::: GIVEN RECORDS :::

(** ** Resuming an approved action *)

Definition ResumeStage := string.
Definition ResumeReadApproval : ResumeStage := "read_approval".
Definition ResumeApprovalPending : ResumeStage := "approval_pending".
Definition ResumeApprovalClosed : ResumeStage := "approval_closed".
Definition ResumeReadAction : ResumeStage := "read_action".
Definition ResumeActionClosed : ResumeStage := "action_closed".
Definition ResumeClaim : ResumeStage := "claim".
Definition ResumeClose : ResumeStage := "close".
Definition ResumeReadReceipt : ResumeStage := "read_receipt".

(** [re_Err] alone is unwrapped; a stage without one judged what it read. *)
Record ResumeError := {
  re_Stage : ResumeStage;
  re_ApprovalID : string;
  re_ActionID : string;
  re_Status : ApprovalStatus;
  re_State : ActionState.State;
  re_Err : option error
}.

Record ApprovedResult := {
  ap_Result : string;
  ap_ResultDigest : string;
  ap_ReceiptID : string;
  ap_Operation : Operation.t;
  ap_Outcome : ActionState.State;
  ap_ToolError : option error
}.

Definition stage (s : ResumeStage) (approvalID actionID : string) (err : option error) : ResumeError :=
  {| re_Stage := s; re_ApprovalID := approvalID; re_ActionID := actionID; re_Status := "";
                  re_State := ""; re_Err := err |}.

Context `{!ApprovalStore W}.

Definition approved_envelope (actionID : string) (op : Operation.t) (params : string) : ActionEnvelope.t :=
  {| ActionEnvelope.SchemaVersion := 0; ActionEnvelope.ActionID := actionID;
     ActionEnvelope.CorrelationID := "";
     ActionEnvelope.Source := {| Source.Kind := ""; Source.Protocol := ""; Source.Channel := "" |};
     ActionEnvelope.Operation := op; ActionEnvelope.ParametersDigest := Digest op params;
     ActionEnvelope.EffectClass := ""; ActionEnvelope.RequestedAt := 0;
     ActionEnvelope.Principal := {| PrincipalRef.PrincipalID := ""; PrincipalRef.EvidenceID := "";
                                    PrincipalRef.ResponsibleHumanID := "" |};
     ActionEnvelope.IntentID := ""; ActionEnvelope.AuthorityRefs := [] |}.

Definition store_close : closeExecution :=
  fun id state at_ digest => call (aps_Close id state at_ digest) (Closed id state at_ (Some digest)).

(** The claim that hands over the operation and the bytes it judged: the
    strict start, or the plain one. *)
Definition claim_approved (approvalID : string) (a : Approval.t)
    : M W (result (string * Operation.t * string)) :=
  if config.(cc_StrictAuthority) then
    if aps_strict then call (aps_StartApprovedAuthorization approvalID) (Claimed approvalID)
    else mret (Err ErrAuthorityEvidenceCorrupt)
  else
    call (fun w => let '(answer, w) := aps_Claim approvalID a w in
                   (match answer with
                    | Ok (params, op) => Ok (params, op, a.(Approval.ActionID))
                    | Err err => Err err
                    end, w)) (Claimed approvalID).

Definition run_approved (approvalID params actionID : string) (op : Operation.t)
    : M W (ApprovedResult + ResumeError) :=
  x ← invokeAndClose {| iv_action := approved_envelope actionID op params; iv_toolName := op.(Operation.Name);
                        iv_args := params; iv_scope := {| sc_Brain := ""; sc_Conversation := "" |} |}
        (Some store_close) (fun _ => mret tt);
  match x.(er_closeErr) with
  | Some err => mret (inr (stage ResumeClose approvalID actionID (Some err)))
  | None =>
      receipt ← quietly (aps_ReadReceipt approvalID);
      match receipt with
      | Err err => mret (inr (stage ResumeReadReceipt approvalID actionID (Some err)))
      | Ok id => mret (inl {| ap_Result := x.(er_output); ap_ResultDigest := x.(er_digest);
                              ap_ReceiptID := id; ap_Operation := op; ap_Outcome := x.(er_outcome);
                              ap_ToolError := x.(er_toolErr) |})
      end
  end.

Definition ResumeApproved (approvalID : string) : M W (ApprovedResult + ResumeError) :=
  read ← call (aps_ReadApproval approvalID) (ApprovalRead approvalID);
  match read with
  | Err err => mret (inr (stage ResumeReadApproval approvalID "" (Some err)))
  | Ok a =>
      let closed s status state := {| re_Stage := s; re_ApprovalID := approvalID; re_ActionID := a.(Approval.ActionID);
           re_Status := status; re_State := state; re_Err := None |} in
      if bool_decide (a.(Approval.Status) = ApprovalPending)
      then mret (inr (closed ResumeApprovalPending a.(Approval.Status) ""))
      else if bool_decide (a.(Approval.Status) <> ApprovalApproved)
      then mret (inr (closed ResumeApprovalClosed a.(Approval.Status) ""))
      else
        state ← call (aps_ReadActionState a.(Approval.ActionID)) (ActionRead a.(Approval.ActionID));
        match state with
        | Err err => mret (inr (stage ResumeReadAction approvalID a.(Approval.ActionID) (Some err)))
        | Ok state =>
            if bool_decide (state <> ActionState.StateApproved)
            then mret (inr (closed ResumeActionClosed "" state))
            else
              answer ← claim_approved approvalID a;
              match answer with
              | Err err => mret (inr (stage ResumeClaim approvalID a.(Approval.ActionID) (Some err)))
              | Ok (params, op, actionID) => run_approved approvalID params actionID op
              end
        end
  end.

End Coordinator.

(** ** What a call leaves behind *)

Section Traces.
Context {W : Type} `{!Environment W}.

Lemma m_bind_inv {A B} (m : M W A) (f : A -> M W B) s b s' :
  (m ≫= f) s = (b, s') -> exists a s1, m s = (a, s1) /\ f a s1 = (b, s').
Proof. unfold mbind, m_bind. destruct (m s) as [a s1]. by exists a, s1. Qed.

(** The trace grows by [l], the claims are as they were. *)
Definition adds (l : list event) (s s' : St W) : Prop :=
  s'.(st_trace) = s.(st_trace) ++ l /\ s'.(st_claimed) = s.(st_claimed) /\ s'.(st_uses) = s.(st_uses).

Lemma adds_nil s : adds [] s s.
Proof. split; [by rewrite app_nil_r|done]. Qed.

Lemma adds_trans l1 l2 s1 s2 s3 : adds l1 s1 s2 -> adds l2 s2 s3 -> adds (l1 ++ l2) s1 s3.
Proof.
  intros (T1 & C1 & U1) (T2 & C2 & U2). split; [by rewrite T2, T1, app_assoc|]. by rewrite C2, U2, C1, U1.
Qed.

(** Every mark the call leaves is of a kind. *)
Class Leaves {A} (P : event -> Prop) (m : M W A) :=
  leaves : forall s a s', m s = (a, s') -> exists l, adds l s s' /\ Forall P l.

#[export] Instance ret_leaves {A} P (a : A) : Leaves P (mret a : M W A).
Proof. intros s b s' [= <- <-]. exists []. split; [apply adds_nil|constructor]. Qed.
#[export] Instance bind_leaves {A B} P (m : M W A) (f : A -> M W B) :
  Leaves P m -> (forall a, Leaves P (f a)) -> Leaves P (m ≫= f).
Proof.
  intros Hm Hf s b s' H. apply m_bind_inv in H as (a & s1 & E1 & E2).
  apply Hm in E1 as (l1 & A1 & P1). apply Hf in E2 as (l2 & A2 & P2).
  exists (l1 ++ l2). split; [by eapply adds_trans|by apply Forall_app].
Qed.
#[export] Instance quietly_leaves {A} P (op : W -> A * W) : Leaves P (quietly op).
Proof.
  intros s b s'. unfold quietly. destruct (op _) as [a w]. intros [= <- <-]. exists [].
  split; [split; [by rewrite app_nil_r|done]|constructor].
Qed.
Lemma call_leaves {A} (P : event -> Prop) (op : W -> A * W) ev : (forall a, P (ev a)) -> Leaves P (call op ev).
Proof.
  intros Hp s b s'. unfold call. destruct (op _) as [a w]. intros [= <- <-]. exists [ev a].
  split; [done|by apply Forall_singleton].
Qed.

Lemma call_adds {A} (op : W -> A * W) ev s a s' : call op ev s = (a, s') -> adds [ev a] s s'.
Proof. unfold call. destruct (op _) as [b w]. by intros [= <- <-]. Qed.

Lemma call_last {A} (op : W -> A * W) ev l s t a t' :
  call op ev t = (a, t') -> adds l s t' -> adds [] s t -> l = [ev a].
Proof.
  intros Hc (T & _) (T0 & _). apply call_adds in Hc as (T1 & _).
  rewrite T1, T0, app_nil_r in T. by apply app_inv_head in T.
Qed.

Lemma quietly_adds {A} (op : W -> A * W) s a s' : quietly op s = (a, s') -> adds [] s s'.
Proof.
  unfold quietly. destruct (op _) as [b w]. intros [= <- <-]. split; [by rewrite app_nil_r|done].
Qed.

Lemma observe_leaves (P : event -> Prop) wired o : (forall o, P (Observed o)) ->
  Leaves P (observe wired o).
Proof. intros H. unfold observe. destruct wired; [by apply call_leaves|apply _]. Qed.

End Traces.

:::

BRIEF: Quote, word for word, every line from the top of the entries through the line that holds "re_ActionID := actionID;".

FINISHED EXERCISE:
(** ** Resuming an approved action *)

Definition ResumeStage := string.
Definition ResumeReadApproval : ResumeStage := "read_approval".
Definition ResumeApprovalPending : ResumeStage := "approval_pending".
Definition ResumeApprovalClosed : ResumeStage := "approval_closed".
Definition ResumeReadAction : ResumeStage := "read_action".
Definition ResumeActionClosed : ResumeStage := "action_closed".
Definition ResumeClaim : ResumeStage := "claim".
Definition ResumeClose : ResumeStage := "close".
Definition ResumeReadReceipt : ResumeStage := "read_receipt".

(** [re_Err] alone is unwrapped; a stage without one judged what it read. *)
Record ResumeError := {
  re_Stage : ResumeStage;
  re_ApprovalID : string;
  re_ActionID : string;
  re_Status : ApprovalStatus;
  re_State : ActionState.State;
  re_Err : option error
}.

Record ApprovedResult := {
  ap_Result : string;
  ap_ResultDigest : string;
  ap_ReceiptID : string;
  ap_Operation : Operation.t;
  ap_Outcome : ActionState.State;
  ap_ToolError : option error
}.

Definition stage (s : ResumeStage) (approvalID actionID : string) (err : option error) : ResumeError :=
  {| re_Stage := s; re_ApprovalID := approvalID; re_ActionID := actionID; re_Status := "";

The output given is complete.